══ Records provided ══

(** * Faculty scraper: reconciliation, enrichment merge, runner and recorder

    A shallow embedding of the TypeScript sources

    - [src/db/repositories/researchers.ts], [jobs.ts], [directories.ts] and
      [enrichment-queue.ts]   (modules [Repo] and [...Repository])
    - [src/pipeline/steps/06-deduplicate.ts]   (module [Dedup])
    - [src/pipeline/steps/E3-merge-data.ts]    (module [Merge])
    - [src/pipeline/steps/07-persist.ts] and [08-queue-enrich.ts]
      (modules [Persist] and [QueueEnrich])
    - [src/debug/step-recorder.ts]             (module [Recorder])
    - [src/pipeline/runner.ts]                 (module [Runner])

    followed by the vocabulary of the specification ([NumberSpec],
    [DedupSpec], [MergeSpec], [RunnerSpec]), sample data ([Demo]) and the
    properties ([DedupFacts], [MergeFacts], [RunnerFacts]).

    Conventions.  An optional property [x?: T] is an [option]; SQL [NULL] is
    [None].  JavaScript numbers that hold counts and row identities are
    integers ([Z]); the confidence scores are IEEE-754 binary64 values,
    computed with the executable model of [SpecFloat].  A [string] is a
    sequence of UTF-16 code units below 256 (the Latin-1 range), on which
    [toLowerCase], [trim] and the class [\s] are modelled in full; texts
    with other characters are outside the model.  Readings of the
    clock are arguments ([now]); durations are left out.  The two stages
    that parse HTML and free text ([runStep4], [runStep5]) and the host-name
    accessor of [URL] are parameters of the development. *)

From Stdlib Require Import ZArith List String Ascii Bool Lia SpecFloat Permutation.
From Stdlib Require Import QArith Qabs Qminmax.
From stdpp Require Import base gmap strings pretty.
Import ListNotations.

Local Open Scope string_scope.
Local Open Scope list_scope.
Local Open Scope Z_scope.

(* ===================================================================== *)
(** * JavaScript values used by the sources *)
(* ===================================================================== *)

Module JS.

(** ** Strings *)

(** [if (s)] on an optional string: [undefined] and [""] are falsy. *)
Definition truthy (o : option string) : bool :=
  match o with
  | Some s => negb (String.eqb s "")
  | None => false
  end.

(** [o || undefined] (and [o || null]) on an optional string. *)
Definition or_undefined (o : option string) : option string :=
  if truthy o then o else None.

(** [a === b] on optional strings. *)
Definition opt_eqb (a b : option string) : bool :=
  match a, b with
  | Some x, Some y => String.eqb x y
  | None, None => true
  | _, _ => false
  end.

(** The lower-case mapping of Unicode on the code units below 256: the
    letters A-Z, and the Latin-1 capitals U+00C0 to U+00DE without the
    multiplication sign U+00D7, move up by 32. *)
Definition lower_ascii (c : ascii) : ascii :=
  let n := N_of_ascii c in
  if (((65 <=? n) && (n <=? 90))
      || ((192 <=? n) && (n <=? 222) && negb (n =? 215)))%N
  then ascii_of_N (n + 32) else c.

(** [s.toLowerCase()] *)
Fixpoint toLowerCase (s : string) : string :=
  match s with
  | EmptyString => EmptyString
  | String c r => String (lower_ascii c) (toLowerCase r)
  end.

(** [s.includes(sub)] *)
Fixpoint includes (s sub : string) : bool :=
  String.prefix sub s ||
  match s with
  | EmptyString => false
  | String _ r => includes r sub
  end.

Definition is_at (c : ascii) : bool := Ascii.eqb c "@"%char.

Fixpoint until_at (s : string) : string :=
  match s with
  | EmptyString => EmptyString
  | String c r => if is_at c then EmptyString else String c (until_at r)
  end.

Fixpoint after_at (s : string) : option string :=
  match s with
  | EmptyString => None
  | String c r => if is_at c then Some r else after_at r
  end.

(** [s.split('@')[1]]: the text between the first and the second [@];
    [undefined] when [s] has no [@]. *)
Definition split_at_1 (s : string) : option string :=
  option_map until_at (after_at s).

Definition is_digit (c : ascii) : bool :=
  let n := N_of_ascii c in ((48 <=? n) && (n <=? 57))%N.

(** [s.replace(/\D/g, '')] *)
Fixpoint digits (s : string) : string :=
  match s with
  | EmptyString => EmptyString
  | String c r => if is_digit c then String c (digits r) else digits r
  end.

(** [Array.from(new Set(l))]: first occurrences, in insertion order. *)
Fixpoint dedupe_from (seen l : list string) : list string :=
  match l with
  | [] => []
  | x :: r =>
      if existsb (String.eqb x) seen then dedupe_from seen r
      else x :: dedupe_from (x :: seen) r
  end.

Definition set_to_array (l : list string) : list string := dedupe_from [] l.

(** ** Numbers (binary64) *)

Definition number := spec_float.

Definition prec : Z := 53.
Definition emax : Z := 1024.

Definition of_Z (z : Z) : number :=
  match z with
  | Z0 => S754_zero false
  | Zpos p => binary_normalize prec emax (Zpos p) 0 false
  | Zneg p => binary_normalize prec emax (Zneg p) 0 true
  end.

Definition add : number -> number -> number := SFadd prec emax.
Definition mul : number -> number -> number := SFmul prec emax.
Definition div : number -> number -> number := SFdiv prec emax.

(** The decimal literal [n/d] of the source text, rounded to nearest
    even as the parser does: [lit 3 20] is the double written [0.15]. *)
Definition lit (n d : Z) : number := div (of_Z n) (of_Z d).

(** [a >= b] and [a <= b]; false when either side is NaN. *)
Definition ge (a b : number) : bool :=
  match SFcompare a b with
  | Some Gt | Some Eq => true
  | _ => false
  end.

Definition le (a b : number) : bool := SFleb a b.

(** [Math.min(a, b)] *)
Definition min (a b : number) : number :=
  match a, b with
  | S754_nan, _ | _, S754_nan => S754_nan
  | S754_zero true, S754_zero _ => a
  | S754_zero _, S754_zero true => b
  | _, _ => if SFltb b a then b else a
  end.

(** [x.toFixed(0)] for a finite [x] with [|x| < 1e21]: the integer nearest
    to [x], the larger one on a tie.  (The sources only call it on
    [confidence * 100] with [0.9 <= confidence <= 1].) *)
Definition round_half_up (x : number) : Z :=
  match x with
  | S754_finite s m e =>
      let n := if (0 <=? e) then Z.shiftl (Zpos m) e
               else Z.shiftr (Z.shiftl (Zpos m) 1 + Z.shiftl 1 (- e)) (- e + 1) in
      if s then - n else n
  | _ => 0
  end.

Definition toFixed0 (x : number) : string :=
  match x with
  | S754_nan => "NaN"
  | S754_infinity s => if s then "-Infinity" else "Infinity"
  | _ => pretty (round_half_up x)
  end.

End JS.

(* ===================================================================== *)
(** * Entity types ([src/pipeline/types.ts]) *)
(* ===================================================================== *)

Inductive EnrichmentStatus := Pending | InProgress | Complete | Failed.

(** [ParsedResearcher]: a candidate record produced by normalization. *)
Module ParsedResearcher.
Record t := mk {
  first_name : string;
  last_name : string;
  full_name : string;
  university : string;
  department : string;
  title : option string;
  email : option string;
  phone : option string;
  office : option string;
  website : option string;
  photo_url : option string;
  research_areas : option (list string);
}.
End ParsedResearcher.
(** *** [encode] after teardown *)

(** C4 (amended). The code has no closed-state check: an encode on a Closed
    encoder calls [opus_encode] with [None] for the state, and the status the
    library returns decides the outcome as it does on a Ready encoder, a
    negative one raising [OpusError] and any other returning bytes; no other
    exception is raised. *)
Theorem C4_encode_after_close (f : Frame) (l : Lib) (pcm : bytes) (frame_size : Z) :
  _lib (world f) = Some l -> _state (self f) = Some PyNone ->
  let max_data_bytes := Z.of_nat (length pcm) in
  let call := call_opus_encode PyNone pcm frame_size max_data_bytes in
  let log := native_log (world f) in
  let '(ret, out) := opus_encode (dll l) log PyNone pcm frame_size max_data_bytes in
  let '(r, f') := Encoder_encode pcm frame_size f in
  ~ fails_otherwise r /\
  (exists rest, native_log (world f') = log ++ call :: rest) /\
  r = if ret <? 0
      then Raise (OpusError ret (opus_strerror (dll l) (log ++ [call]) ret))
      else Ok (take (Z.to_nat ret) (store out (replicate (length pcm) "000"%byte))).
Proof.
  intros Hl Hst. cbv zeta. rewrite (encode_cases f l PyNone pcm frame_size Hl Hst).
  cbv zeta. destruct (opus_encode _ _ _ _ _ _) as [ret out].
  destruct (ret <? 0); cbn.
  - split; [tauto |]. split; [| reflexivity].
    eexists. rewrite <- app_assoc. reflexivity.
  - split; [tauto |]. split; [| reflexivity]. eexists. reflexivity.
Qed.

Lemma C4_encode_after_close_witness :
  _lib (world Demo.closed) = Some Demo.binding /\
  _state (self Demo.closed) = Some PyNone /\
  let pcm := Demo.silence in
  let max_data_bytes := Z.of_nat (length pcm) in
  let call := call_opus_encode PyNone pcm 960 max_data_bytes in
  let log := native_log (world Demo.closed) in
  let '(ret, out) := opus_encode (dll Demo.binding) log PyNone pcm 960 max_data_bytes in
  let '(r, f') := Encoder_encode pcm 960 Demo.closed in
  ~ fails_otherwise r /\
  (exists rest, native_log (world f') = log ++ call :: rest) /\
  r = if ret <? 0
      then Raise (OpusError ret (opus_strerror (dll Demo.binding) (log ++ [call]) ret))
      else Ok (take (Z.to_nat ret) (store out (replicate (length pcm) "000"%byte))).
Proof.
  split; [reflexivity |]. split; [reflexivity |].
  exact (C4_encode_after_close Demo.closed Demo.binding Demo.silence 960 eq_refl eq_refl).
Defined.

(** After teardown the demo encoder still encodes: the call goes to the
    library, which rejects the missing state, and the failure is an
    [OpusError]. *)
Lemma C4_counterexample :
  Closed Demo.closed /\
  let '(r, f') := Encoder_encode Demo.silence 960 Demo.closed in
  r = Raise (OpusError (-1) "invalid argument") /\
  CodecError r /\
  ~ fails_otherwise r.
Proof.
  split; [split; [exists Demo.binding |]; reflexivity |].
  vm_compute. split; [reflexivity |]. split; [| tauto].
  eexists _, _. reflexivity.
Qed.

═══

▶ Exercise objective
Only the number is wanted: how many lines of the data contain the word "false"?

▶ Expected output
7